_TASK REQUIREMENTS_.
Set out exactly every line of the entries below, starting at the line that holds "temporaryName => Ok temporaryName" and stopping after the line that holds "Ok temporaryFile =>".

_EXTRACTED MATERIAL_.
(** [StartBuild] refines the abstract service. Its critical section leaves a
    running build with the requested ID alone, moves an existing output path to
    the new build (ending the one that ran in it), and otherwise creates an
    output path at the end of the list, with the root directory that the
    factory returned; only then is the factory called, and it is the only source of
    panics. Afterwards the build ID designates the output path that is returned,
    with the state of the build that was running already or with the new one. *)
Theorem StartBuild_refines c b df swf w :
  sv_changeID a < 2 ^ 64 - 1 ->
  let bs := {| id := b; digestFunction := df; scopeWalkerFactory := swf |} in
  run_rel (fun '(n, d') a' =>
      implements d' a' /\
      getOutputPathAndBuildState b d' =
        Ok (n, Some (from_option (fun e => default bs (e_build e)) bs (sv_running b a))))
    (StartBuild_locked c b df swf d w) (sv_StartBuild c bs a w).
Proof using Himp.
  intros Hch bs. pose proof (StartBuild_implements d a Himp c b df swf w Hch) as Hspec.
  fold bs in Hspec.
  apply (run_rel_impl _ _ _ _ Hspec). intros [n d'] a' [Hb Himp'] Hsb. split; [done|].
  pose proof Himp as (l & Hwf & Hents & _). destruct (buildIDs d !! b) as [n0|] eqn:Hb0.
  - unfold StartBuild_locked in Hsb. rewrite Hb0 in Hsb. injection Hsb as -> ->.
    destruct (sv_running_spec d' a l b n Hwf Hents Hb0) as (s & bs' & Hs & Hbs' & _ & ->).
    unfold getOutputPathAndBuildState. rewrite Hb0, Hs. cbn. by rewrite Hbs'.
  - rewrite (sv_running_None d a l) by done. cbn [from_option].
    apply StartBuild_result in Hsb as [d1 Hd1]; [|done]. fold bs in Hd1.
    pose proof (getOutputPathAndBuildState_implements _ _ b Himp') as Hget.
    unfold getOutputPathAndBuildState in *. rewrite Hb, heap_build in *.
    destruct Hget as (e & He & _ & _ & _). rewrite He. do 2 f_equal.
    assert (ent (set_build n (Some bs) d1) n = Some e) as He1 by (rewrite <-He, Hd1; done).
    rewrite ent_set_build, decide_True in He1 by done. destruct (ent d1 n); by simplify_eq/=.
Qed.

(** [FinalizeBuild] refines the abstract service and never dereferences a nil
    [buildState]: it only panics if the output path does. The output path of the
    build is told that it ended, with the digest function it was started with, and
    the build ID is no longer accepted. An unknown build ID is ignored, which makes
    the call idempotent. *)
Theorem FinalizeBuild_refines b w :
  run_rel (fun d' a' =>
      implements d' a' /\
      getOutputPathAndBuildState b d' = Err (status_Error FailedPrecondition
        "Build ID is not associated with any running build") /\
      forall w', FinalizeBuild b d' w' = (Some (Ret d'), w'))
    (FinalizeBuild b d w) (sv_FinalizeBuild b a w).
Proof using Himp.
  apply (run_rel_impl _ _ _ _ (FinalizeBuild_implements d a Himp b w)). intros d' a' [Himp' Hb] _.
  split; [done|]. unfold getOutputPathAndBuildState, FinalizeBuild. by rewrite Hb.
Qed.
(* ===== verification/Store.v ===== *)
(** * Stores of output path state

    [pkg/outputpathpersistency/store.go], [directory_backed_store.go] and
    [maximum_age_store.go]: where state files are kept, and when they expire. *)

From S2P Require Import Prelude GoLib Errors GoIo StateFile Virtual Examples.
Local Open Scope Z_scope.

(** ** The interface of stores ([store.go], [reader.go], [writer.go])

    [W] is the state of everything behind the interface. [Read] may panic, see
    [timeToEpoch], and so may [Finalize] and [Close], see
    [directoryBackedWriter_Close]. *)

Class Store {E : Errors} {P : PathLib} (W : Type) : Type := {
  StoreReadCloser : Type;
  StoreReader : Type;
  StoreWriter : Type;
  store_Read : Component -> st W (outcome (res err (StoreReadCloser * RootDirectory)));
  rc_Reader : StoreReadCloser -> StoreReader;
  rc_Close : StoreReadCloser -> st W (option err);
  sr_ReadDirectory : StoreReader -> option FileRegion -> st W (res err (StoreReader * Directory));
  store_Write : Component -> st W (res err StoreWriter);
  sw_WriteDirectory : Directory -> StoreWriter -> st W (res err (option FileRegion) * StoreWriter);
  sw_Finalize : RootDirectory -> StoreWriter -> st W (outcome (option err));
  sw_Close : StoreWriter -> st W (outcome (option err));
  store_Clean : Component -> st W (option err);
}.

(** ** [filesystem.Directory]

    The operations of bb-storage's directories that are used, on the state [W] of
    the file system. *)

Class FilesystemDirectory {E : Errors} {P : PathLib} (W : Type) : Type := {
  FileReader : Type;
  FileWriter : Type;
  OpenRead : Component -> st W (res err FileReader);
  (** [OpenWrite] with [CreateExcl] *)
  OpenWrite : Component -> Z -> st W (res err FileWriter);
  Remove : Component -> st W (option err);
  Rename : Component -> Component -> st W (option err);
  FileReader_ReadAt : FileReader -> W -> ReaderAt;
  FileReader_Close : FileReader -> st W (option err);
  FileWriter_WriteAt : FileWriter -> WriterAt W;
  FileWriter_Sync : FileWriter -> st W (option err);
  FileWriter_Close : FileWriter -> st W (option err);
}.

(** A filesystem error, unless the file does not exist. *)
Definition other_than_ENOENT {E : Errors} (e : option err) : option err :=
  match e with
  | Some e => if decide (e = ENOENT) then None else Some e
  | None => None
  end.

(** ** [directory_backed_store.go] *)

Section DirectoryBackedStore.
Context {E : Errors} {P : PathLib} {CD : ProtoCodec Directory} {CR : ProtoCodec RootDirectory}.
Context {W : Type} {FD : FilesystemDirectory W}.

Record directoryBackedStore : Type := { maximumStateFileSizeBytes : Z }.

(** What [Read] returns. The reader's file is the one that [Close] closes: its
    [rawReader] is taken from the file whenever it is used. *)
Record directoryBackedReader : Type := {
  dr_file : FileReader;
  dr_reader : fileReader;
}.

Definition directoryBackedStore_Read (s : directoryBackedStore) (outputBaseID : Component)
  : st W (outcome (res err (directoryBackedReader * RootDirectory))) := fun w =>
  let '(r, w) := OpenRead outputBaseID w in
  match r with
  | Err e => (Ret (Err (StatusWrap e "Failed to open state file")), w)
  | Ok f =>
      match NewFileReader (FileReader_ReadAt f w) (maximumStateFileSizeBytes s) with
      | Err e => let '(_, w) := FileReader_Close f w in (Ret (Err e), w)
      | Ok (reader, rootDirectory) =>
          (Ret (Ok ({| dr_file := f; dr_reader := reader |}, rootDirectory)), w)
      end
  end.

Definition directoryBackedReader_ReadDirectory (r : directoryBackedReader)
    (fileRegion : option FileRegion) : st W (res err (directoryBackedReader * Directory)) := fun w =>
  let rawReader := FileReader_ReadAt (dr_file r) w in
  let reader := {| rawReader := rawReader; maximumOffsetBytes := maximumOffsetBytes (dr_reader r) |} in
  match ReadDirectory rawReader reader fileRegion with
  | Err e => (Err e, w)
  | Ok (reader, d) => (Ok ({| dr_file := dr_file r; dr_reader := reader |}, d), w)
  end.

Definition getTemporaryName (outputBaseID : Component) : res err Component :=
  let outputBaseIDStr := Component_String outputBaseID in
  match NewComponent (outputBaseIDStr +:+ ".tmp") with
  | None => Err (status_Errorf InvalidArgument
      "Cannot obtain a temporary filename for output base ID %#v" [FStr outputBaseIDStr])
  | Some temporaryName => Ok temporaryName
  end.

(** The [fileWriter] of a [directoryBackedWriter] writes to the temporary file,
    which is part of the file system: the state of the file system is put in
    place of its [rawWriter] for as long as it runs. *)
Record directoryBackedWriter : Type := {
  outputBaseID : Component;
  temporaryName : Component;
  temporaryFile : FileWriter;
  writer : fileWriter (F := W);
}.

Definition set_rawWriter (w : W) (fw : fileWriter (F := W)) : fileWriter :=
  let b := bufferedWriter fw in
  set_bufferedWriter fw
    {| b_wr := {| ow_w := w; ow_offsetBytes := ow_offsetBytes (b_wr b) |};
       b_size := b_size b; b_buf := b_buf b; b_err := b_err b |}.

Definition set_writer (dw : directoryBackedWriter) (fw : fileWriter) : directoryBackedWriter :=
  {| outputBaseID := outputBaseID dw; temporaryName := temporaryName dw;
     temporaryFile := temporaryFile dw; writer := fw |}.

Definition directoryBackedStore_Write (outputBaseID : Component)
  : st W (res err directoryBackedWriter) := fun w =>
  match getTemporaryName outputBaseID with
  | Err e => (Err e, w)
  | Ok temporaryName =>
      let '(e, w) := Remove temporaryName w in
      match other_than_ENOENT e with
      | Some e => (Err (StatusWrap e "Failed to remove persistent state temporary file"), w)
      | None =>
          let '(r, w) := OpenWrite temporaryName (6 * 64 + 6 * 8 + 6) w in
          match r with
          | Err e => (Err (StatusWrap e "Failed to create persistent state temporary file"), w)
          | Ok temporaryFile =>
              (Ok {| outputBaseID := outputBaseID; temporaryName := temporaryName;
                     temporaryFile := temporaryFile; writer := NewFileWriter w |}, w)
          end
      end
  end.

(** Removing one of the files of an output base. *)
Definition remove_file (name : Component) (message : string) : st W (option err) := fun w =>
  let '(e, w) := Remove name w in
  match other_than_ENOENT e with
  | Some e => (Some (StatusWrap e message), w)
  | None => (None, w)
  end.

Definition directoryBackedStore_Clean (outputBaseID : Component) : st W (option err) := fun w =>
  match getTemporaryName outputBaseID with
  | Err e => (Some e, w)
  | Ok temporaryName =>
      match remove_file outputBaseID "Failed to remove persistent state file" w with
      | (Some e, w) => (Some e, w)
      | (None, w) => remove_file temporaryName "Failed to remove persistent state temporary file" w
      end
  end.

Definition directoryBackedWriter_WriteDirectory (directory : Directory) (dw : directoryBackedWriter)
  : st W (res err (option FileRegion) * directoryBackedWriter) := fun w =>
  let '(r, fw) := WriteDirectory (FileWriter_WriteAt (temporaryFile dw)) directory
                    (set_rawWriter w (writer dw)) in
  ((r, set_writer dw fw), rawWriter fw).

(** [Close]. When only the removal fails, its error is not the one that gets
    wrapped, but the one of closing the file, which is nil. *)
Definition directoryBackedWriter_Close (dw : directoryBackedWriter)
  : st W (outcome (option err)) := fun w =>
  let '(err1, w) := FileWriter_Close (temporaryFile dw) w in
  let '(err2, w) := Remove (temporaryName dw) w in
  match err1 with
  | Some err1 => (Ret (Some (StatusWrap err1 "Failed to close persistent state temporary file")), w)
  | None =>
      match other_than_ENOENT err2 with
      | Some _ => (StatusWrap_nil "Failed to remove persistent state temporary file", w)
      | None => (Ret None, w)
      end
  end.

(** [w.Close(); return err] *)
Definition close_and_return (dw : directoryBackedWriter) (e : err) : st W (outcome (option err)) := fun w =>
  match directoryBackedWriter_Close dw w with
  | (Panic msg, w) => (Panic msg, w)
  | (Ret _, w) => (Ret (Some e), w)
  end.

_SOLUTION FOR THIS PROBLEM_.
  | Some temporaryName => Ok temporaryName
  end.

(** The [fileWriter] of a [directoryBackedWriter] writes to the temporary file,
    which is part of the file system: the state of the file system is put in
    place of its [rawWriter] for as long as it runs. *)
Record directoryBackedWriter : Type := {
  outputBaseID : Component;
  temporaryName : Component;
  temporaryFile : FileWriter;
  writer : fileWriter (F := W);
}.

Definition set_rawWriter (w : W) (fw : fileWriter (F := W)) : fileWriter :=
  let b := bufferedWriter fw in
  set_bufferedWriter fw
    {| b_wr := {| ow_w := w; ow_offsetBytes := ow_offsetBytes (b_wr b) |};
       b_size := b_size b; b_buf := b_buf b; b_err := b_err b |}.

Definition set_writer (dw : directoryBackedWriter) (fw : fileWriter) : directoryBackedWriter :=
  {| outputBaseID := outputBaseID dw; temporaryName := temporaryName dw;
     temporaryFile := temporaryFile dw; writer := fw |}.

Definition directoryBackedStore_Write (outputBaseID : Component)
  : st W (res err directoryBackedWriter) := fun w =>
  match getTemporaryName outputBaseID with
  | Err e => (Err e, w)
  | Ok temporaryName =>
      let '(e, w) := Remove temporaryName w in
      match other_than_ENOENT e with
      | Some e => (Err (StatusWrap e "Failed to remove persistent state temporary file"), w)
      | None =>
          let '(r, w) := OpenWrite temporaryName (6 * 64 + 6 * 8 + 6) w in
          match r with
          | Err e => (Err (StatusWrap e "Failed to create persistent state temporary file"), w)
          | Ok temporaryFile =>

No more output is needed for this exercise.